Dataset items:
'''

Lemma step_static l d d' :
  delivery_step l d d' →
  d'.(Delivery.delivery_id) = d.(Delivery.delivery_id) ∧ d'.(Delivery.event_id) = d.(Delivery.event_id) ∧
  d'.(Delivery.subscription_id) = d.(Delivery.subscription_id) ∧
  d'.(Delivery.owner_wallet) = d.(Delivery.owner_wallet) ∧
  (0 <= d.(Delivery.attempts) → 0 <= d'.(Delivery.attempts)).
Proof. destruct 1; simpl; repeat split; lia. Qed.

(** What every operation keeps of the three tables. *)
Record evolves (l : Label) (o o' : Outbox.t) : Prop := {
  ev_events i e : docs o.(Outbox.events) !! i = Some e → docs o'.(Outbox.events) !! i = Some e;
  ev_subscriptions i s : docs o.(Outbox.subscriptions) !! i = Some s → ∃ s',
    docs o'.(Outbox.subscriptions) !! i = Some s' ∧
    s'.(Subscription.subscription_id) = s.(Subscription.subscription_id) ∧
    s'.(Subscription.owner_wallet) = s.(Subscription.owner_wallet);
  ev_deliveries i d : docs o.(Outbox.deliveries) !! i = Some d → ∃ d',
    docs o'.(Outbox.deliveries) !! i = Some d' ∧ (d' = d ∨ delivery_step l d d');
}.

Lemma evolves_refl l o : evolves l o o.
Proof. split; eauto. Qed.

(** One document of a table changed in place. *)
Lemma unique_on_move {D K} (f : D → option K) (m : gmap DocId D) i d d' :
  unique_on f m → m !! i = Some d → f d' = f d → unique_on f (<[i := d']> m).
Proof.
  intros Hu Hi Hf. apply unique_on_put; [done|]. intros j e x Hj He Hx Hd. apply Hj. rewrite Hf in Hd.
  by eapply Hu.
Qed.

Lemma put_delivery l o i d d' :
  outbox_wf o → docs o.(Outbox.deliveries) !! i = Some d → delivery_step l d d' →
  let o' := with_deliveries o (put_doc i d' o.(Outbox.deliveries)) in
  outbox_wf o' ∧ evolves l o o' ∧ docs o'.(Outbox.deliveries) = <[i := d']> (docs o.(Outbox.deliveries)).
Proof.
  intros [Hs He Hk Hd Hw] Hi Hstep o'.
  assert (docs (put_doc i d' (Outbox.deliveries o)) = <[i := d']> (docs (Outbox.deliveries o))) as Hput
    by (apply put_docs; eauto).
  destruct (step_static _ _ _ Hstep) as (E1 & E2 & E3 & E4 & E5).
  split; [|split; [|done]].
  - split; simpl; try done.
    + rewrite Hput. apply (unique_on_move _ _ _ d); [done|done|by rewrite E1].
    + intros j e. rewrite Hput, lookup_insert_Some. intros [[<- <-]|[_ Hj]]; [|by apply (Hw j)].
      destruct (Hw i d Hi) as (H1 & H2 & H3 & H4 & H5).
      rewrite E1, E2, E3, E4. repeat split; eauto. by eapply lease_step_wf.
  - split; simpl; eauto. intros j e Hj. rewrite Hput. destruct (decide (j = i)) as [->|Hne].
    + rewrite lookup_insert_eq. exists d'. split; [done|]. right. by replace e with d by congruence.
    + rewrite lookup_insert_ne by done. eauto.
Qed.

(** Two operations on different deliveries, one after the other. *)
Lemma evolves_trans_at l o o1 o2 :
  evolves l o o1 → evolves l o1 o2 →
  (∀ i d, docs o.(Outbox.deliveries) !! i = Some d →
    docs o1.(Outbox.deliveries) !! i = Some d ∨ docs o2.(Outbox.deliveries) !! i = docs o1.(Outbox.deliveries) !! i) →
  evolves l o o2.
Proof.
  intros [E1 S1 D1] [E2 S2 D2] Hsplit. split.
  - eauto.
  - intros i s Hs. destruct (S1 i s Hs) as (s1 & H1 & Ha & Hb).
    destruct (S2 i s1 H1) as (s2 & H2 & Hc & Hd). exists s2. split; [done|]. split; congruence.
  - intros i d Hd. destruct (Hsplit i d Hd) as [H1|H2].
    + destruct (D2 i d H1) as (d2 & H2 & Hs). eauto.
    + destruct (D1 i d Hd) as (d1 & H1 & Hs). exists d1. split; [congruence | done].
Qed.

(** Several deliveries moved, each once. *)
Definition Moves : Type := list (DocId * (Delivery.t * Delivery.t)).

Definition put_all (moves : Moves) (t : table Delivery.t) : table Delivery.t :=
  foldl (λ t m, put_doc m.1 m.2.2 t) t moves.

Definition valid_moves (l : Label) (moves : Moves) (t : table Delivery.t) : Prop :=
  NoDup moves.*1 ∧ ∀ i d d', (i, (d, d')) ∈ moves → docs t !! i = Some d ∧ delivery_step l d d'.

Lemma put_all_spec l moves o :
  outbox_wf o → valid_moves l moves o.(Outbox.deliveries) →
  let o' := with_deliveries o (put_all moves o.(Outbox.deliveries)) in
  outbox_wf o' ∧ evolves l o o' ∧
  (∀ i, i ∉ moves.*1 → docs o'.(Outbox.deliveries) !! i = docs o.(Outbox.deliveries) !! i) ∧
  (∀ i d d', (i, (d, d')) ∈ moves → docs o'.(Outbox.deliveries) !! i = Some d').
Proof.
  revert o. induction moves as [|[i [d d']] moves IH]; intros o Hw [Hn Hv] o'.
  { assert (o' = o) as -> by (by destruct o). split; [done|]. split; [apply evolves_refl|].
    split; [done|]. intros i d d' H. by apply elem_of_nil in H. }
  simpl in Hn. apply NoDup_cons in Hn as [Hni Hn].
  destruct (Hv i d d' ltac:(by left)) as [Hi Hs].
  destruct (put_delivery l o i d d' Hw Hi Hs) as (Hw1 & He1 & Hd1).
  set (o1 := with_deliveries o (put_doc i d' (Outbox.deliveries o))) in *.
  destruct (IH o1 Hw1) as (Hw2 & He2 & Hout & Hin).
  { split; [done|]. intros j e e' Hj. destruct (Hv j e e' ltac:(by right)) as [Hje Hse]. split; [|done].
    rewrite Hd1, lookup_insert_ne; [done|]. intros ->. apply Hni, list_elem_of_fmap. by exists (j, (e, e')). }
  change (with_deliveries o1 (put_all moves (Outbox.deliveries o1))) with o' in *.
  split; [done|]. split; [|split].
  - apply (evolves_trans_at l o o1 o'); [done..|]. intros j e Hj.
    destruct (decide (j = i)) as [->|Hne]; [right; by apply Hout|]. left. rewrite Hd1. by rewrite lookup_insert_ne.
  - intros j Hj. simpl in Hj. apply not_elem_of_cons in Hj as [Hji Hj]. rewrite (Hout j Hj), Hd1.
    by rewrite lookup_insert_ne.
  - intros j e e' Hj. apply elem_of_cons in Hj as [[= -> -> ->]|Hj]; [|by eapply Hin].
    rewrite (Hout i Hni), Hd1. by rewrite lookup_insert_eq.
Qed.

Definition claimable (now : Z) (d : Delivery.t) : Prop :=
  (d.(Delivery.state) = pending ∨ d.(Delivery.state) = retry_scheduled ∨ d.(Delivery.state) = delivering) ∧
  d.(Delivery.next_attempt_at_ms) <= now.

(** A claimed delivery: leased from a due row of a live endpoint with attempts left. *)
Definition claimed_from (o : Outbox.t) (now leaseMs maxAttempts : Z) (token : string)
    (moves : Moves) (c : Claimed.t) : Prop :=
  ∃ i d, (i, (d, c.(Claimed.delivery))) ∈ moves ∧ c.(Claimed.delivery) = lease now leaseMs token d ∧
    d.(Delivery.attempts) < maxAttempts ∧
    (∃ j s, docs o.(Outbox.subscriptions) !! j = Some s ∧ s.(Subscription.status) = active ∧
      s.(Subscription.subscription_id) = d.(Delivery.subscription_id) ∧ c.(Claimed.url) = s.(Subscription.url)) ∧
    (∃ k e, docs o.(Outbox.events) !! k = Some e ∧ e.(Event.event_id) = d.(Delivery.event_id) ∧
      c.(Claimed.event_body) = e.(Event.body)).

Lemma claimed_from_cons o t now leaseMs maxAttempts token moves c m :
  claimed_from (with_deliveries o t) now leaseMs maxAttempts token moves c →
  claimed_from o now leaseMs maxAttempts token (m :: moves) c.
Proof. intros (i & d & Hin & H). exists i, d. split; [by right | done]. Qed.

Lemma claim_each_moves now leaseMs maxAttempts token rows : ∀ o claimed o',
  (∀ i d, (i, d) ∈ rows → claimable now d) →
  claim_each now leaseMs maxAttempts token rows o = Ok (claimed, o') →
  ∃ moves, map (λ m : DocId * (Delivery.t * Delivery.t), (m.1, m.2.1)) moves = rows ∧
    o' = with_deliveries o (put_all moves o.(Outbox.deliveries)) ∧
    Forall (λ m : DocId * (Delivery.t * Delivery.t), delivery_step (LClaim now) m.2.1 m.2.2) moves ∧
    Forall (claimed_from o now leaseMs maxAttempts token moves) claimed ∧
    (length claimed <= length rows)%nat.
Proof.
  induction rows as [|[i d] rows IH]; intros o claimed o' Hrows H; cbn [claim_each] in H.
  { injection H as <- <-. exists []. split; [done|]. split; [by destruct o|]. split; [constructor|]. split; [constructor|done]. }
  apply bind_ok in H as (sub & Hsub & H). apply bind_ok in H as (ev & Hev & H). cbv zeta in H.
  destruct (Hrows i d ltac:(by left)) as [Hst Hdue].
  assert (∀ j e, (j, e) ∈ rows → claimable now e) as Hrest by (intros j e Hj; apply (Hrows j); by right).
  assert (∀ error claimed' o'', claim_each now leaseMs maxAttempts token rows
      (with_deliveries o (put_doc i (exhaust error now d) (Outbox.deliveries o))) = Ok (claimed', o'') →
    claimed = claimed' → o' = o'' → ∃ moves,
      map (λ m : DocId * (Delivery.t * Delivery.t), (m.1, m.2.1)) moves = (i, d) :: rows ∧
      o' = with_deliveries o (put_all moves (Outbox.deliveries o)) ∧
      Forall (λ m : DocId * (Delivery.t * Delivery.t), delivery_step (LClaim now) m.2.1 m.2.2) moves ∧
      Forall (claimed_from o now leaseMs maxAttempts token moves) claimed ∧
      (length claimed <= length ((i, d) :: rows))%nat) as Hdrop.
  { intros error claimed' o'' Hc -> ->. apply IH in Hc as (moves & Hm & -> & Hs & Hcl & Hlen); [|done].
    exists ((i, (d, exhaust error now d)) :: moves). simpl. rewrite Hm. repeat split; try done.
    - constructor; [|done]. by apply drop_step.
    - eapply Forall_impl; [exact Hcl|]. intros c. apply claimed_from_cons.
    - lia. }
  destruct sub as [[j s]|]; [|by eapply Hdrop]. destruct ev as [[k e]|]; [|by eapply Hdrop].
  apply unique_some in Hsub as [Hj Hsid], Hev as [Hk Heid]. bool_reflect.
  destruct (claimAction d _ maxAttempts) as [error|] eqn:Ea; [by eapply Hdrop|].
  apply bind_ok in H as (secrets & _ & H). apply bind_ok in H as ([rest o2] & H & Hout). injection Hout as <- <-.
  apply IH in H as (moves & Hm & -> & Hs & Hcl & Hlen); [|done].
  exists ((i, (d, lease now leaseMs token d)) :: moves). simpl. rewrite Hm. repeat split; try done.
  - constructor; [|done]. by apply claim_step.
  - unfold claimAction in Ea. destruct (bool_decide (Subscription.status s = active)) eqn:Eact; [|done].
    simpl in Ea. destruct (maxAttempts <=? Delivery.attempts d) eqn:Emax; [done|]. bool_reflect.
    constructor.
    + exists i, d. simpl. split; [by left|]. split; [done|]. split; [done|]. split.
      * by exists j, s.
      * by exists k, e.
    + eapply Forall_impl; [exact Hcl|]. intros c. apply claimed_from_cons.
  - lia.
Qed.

'''
'''

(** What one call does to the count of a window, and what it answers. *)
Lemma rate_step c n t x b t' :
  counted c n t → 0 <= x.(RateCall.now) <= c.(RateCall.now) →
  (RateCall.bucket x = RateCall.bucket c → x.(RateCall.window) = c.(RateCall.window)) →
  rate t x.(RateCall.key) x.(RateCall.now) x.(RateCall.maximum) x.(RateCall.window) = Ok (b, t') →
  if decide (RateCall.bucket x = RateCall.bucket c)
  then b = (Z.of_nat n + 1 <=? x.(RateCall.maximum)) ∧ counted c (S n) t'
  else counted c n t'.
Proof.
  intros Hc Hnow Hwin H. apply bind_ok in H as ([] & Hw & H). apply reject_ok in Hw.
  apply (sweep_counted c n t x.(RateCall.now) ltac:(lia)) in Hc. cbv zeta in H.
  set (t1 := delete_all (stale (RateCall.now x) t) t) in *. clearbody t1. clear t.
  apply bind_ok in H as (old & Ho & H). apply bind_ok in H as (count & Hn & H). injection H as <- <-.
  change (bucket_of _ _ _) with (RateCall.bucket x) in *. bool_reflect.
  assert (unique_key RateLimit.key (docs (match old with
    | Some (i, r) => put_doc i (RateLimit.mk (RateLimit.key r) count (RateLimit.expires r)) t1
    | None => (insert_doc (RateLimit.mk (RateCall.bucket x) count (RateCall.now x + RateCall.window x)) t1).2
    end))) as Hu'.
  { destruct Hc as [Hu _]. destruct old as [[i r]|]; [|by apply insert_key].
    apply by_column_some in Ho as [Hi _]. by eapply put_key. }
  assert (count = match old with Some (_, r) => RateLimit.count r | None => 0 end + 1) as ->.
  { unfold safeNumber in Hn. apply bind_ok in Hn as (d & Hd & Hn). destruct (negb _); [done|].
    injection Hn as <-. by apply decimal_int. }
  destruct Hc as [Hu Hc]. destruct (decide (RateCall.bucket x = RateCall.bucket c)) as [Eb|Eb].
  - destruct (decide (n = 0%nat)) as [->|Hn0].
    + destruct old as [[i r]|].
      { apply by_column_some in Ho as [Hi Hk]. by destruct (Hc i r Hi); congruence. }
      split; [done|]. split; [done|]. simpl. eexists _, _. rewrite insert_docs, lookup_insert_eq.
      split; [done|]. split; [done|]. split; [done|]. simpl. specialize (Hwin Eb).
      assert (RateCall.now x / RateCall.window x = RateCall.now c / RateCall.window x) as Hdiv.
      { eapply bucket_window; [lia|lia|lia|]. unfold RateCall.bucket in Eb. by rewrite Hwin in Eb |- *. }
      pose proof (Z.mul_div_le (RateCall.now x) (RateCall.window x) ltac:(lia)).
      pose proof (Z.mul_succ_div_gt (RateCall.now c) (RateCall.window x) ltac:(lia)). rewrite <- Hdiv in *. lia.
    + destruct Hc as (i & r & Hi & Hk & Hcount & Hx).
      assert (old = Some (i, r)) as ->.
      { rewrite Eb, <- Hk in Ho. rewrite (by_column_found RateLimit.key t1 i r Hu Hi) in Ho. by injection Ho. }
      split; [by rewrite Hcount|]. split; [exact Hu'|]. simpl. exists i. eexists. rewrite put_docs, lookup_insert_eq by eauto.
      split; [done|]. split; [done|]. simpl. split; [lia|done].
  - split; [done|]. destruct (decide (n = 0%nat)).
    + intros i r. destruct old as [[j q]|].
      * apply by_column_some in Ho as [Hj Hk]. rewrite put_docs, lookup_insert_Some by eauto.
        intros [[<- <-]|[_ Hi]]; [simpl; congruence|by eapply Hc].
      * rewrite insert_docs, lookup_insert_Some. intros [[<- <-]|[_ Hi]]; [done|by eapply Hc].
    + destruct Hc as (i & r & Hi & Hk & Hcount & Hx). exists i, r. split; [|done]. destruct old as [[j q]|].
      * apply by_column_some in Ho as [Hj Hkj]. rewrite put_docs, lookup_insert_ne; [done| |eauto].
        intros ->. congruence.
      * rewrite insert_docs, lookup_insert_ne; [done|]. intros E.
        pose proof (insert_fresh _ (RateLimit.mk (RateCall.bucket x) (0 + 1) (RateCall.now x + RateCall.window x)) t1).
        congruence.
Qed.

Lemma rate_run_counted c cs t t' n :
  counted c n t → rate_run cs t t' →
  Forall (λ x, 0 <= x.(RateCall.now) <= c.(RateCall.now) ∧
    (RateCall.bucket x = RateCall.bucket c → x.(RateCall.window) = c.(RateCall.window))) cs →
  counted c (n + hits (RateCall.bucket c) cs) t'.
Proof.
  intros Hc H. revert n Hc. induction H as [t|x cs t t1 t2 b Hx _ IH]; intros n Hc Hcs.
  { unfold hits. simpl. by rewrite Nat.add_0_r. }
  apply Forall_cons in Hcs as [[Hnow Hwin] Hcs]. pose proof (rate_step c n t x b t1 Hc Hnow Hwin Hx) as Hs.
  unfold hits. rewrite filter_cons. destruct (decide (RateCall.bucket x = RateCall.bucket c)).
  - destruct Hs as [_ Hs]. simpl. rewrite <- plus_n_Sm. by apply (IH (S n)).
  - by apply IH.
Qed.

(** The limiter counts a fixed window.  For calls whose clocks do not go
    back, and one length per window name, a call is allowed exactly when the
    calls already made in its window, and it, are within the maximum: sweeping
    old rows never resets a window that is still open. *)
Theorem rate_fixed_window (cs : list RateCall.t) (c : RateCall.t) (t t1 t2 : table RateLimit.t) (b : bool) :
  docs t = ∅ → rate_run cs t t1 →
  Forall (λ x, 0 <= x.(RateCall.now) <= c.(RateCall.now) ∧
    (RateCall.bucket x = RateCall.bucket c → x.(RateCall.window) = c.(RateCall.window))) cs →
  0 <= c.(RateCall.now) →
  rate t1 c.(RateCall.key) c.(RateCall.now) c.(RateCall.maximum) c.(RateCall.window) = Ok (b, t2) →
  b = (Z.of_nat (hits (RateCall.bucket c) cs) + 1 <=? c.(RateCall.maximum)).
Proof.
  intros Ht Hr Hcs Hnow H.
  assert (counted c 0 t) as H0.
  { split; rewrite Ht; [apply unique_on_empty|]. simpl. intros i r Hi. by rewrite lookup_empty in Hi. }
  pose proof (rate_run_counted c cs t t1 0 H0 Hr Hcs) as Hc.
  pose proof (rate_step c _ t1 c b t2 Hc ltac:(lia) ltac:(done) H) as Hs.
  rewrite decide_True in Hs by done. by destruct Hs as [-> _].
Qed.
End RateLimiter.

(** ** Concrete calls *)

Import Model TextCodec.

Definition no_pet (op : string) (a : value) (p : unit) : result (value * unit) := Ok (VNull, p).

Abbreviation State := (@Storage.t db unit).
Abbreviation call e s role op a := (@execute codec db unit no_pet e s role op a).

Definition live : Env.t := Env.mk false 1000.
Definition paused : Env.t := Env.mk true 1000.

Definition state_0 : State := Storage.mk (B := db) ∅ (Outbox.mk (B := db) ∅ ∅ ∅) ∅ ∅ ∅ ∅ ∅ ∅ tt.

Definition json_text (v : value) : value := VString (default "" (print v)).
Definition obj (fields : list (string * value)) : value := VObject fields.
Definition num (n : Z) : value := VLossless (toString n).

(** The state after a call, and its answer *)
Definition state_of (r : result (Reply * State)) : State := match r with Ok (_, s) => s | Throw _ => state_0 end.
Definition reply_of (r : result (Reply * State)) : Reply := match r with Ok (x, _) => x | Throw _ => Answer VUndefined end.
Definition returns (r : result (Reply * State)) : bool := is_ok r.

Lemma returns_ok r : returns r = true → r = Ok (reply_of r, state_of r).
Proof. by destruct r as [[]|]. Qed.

'''

## What is expected
Write out exactly the lines that fall from the line with "Definition put_all (moves" to the line with "Definition valid_moves (l" in the records above, keeping both ends.

## Finished exercise
Definition put_all (moves : Moves) (t : table Delivery.t) : table Delivery.t :=
  foldl (λ t m, put_doc m.1 m.2.2 t) t moves.

Definition valid_moves (l : Label) (moves : Moves) (t : table Delivery.t) : Prop :=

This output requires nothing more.